*** Opening of THE DATA ***

Definition record_result_policy (clock : Z) store (id : str) (failed terminal_one_shot : bool)
  : Store :=
  update_row (fun row =>
    let s := Row.schedule row in
    let set active := WorkflowScheduleRecord.update s (WorkflowScheduleRecord.run_request s)
      active (WorkflowScheduleRecord.next_run_at_ms s) (WorkflowScheduleRecord.claimed_at_ms s)
      (WorkflowScheduleRecord.last_completed_at_ms s) (WorkflowScheduleRecord.last_status s)
      (WorkflowScheduleRecord.last_error s) (WorkflowScheduleRecord.last_instance_id s) clock in
    if failed then
      let failures := Row.consecutive_failures row + 1 in
      if Row.failure_threshold row <=? failures
      then Row.mk Value (set false) (Some (lit "Paused after repeated failures")) failures
             (Row.failure_threshold row)
      else Row.mk Value (set (WorkflowScheduleRecord.is_active s)) (Row.paused_reason row)
             failures (Row.failure_threshold row)
    else
      Row.mk Value (set (if terminal_one_shot then false else WorkflowScheduleRecord.is_active s))
        (if terminal_one_shot then Some (lit "One-time routine completed") else None) 0
        (Row.failure_threshold row)) id store.

Definition inside_window (start stop minute : Z) : bool :=
  if start <=? stop then (start <=? minute) && (minute <=? stop)
  else (start <=? minute) || (minute <=? stop).

Definition should_skip_claimed_routine (clock : Z) store schedule (now : Z)
  : res str (bool * Store) :=
  let run_request := WorkflowScheduleRecord.run_request schedule in
  let release reason :=
    store ← release_claimed_at_next_future_occurrence clock store schedule now reason;
    Ok (true, store) in
  if negb (is_routine schedule) then Ok (false, store)
  else
    end_at ← end_at_ms run_request;
    if match end_at with Some end_at_ms => end_at_ms <=? now | None => false end
    then Ok (true, finish_routine_at_end_boundary clock store (WorkflowScheduleRecord.id schedule))
    else
      resume_at ← run_now_resume_at_ms run_request;
      if negb (bool_decide (resume_at = None)) then Ok (false, store)
      else
        zone ← ok_or (lit "Routine timezone is invalid.")
          (parse_zone (WorkflowScheduleRecord.routine_timezone schedule));
        outside ← match WorkflowScheduleRecord.active_window_start_minute schedule,
                        WorkflowScheduleRecord.active_window_end_minute schedule with
          | Some start, Some stop =>
              instant ← ok_or (lit "Invalid routine time.") (timestamp_millis_opt now);
              let local := naive_local zone instant in
              Ok (negb (inside_window start stop (hour local * 60 + minute local)))
          | _, _ => Ok false
          end;
        if outside : bool then release (lit "Outside the routine active window")
        else
          let lateness := match WorkflowScheduleRecord.next_run_at_ms schedule with
                          | Some due => saturating_sub_i64 now due | None => 0 end in
          if (90000 <? lateness)
             && str_eqb (WorkflowScheduleRecord.missed_run_policy schedule) (lit "skip")
          then release (lit "Skipped a missed run by policy")
          else Ok (false, store).
End Recurrence.

(** ** Claimed schedules: what the plan promises

    The arithmetic shortcut for fixed intervals agrees with stepping through the
    occurrences; the next run is in the future and inside the end boundary; a
    backlog is run in order and the rest is skipped; a skipped claim is given
    back. *)
Section Plans.
Context `{C : Chrono} `{J : Json}.
Notation Schedule := (WorkflowScheduleRecord.t Value).
Implicit Types (schedule : Schedule).

(** ** Fixed intervals *)
(** Minutes and hours are what both parsers call fixed. *)
Lemma fixed_unit amount raw_unit d :
  (unit_ms ← (let unit := trim_end_matches_char 115 raw_unit in
     if existsb (fun s => str_eqb unit (lit s)) ["minute"; "min"]%string then Some (60 * 1000)
     else if existsb (fun s => str_eqb unit (lit s)) ["hour"; "hr"]%string
     then Some (60 * 60 * 1000) else None);
   interval ← checked_mul_i64 amount unit_ms;
   if 0 <? interval then Some interval else None) = Some d ->
  exists unit, unit_of raw_unit = Some unit /\ 0 < d <= i64_max /\
    forall after_ms calendar,
      interval_run after_ms (IntervalSchedule.mk amount unit) calendar
      = Ok (saturating_add_i64 after_ms d).
Proof.
  unfold unit_of, interval_run. cbn zeta.
  assert (Hmul : forall u, (interval ← checked_mul_i64 amount u;
      if 0 <? interval then Some interval else None) = Some d ->
    0 < d <= i64_max /\ saturating_mul_i64 amount u = d).
  { intros u H. destruct (checked_mul_i64 amount u) as [i|] eqn:Hi; [|done]. simpl in H.
    apply checked_Some in Hi as [-> Hi]. destruct (Z.ltb_spec 0 (amount * u)); [|done].
    simplify_eq. split; [lia|]. unfold saturating_mul_i64, clamp. lia. }
  destruct (existsb _ ["minute"; "min"]%string); [|destruct (existsb _ ["hour"; "hr"]%string)];
    [..|done]; simpl; intros [Hd Hs]%Hmul; eexists; (split; [reflexivity|]);
    (split; [exact Hd|]); intros after_ms calendar; simpl; by rewrite Hs.
Qed.

Lemma fixed_interval_parses normalized rest d :
  str_eqb normalized (lit "hourly") = false ->
  strip_prefix (lit "every ") normalized = Some rest ->
  (forall expression, to_ascii_lowercase (trim expression) = normalized ->
    fixed_interval_ms expression = Some d -> 
    forall s after_ms calendar, parse_interval_schedule rest = Ok s ->
    0 < d <= i64_max /\ interval_run after_ms s calendar = Ok (saturating_add_i64 after_ms d)).
Proof.
  intros Hh Hp expression Hn Hd s after_ms calendar Hs.
  unfold fixed_interval_ms in Hd. rewrite Hn, Hh, Hp in Hd.
  cbn [mbind option_bind] in Hd. unfold parse_interval_schedule in Hs.
  destruct (split_whitespace rest) as [|a [|b [|c l]]]; [done|..|done].
  - destruct (fixed_unit 1 a d Hd) as (unit & Hu & Hpos & Hrun).
    rewrite Ok_bind, Hu in Hs. simpl in Hs. injection Hs as <-. by split.
  - destruct (parse_i64 a) as [n|] eqn:Ha; [|done].
    destruct (fixed_unit n b d Hd) as (unit & Hu & Hpos & Hrun).
    simpl in Hs. destruct (n <=? 0); [done|]. rewrite Hu in Hs. simpl in Hs.
    injection Hs as <-. by split.
Qed.

Lemma fixed_interval_shape expression d :
  fixed_interval_ms expression = Some d ->
  let normalized := to_ascii_lowercase (trim expression) in
  (normalized = lit "hourly" /\ d = 3600000)
  \/ (str_eqb normalized (lit "hourly") = false
      /\ exists rest, strip_prefix (lit "every ") normalized = Some rest).
Proof.
  intros Hd normalized. unfold fixed_interval_ms in Hd. fold normalized in Hd.
  destruct (str_eqb normalized (lit "hourly")) eqn:Hh.
  - left. split; [by apply str_eqb_eq | by injection Hd as <-].
  - right. split; [done|].
    destruct (strip_prefix (lit "every ") normalized) as [rest|]; [by exists rest | done].
Qed.

Lemma fixed_local expression d t c :
  fixed_interval_ms expression = Some d -> next_run_after expression t = Ok c ->
  0 < d <= i64_max /\ forall t', next_run_after expression t' = Ok (saturating_add_i64 t' d).
Proof.
  intros Hd Hc. destruct (fixed_interval_shape _ _ Hd) as [[Hn ->]|[Hh [rest Hp]]];
    unfold next_run_after in *; destruct (is_empty (trim expression)); try done;
    destruct (is_manual_expression _); try done.
  - rewrite Hn in *. simpl. split; [vm_compute; done|]. done.
  - rewrite Hh in *. destruct (str_eqb _ (lit "daily")) eqn:Hdaily.
    { apply str_eqb_eq in Hdaily. by rewrite Hdaily in Hp. }
    rewrite Hp in *. unfold next_interval_run_after in *.
    apply bind_Ok in Hc as (s & Hs & Hc). rewrite Hs.
    split; [exact (proj1 (fixed_interval_parses _ rest d Hh Hp expression eq_refl Hd s t (fun _ => Panic) Hs))|].
    intros t'. rewrite Ok_bind.
    exact (proj2 (fixed_interval_parses _ rest d Hh Hp expression eq_refl Hd s t' _ Hs)).
Qed.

*** Close of THE DATA ***

From the records above, copy out the line with "Definition inside_window (start", the line with "let run_request := WorkflowScheduleRecord.run_request", and every line between them, word for word.

Definition inside_window (start stop minute : Z) : bool :=
  if start <=? stop then (start <=? minute) && (minute <=? stop)
  else (start <=? minute) || (minute <=? stop).

Definition should_skip_claimed_routine (clock : Z) store schedule (now : Z)
  : res str (bool * Store) :=
  let run_request := WorkflowScheduleRecord.run_request schedule in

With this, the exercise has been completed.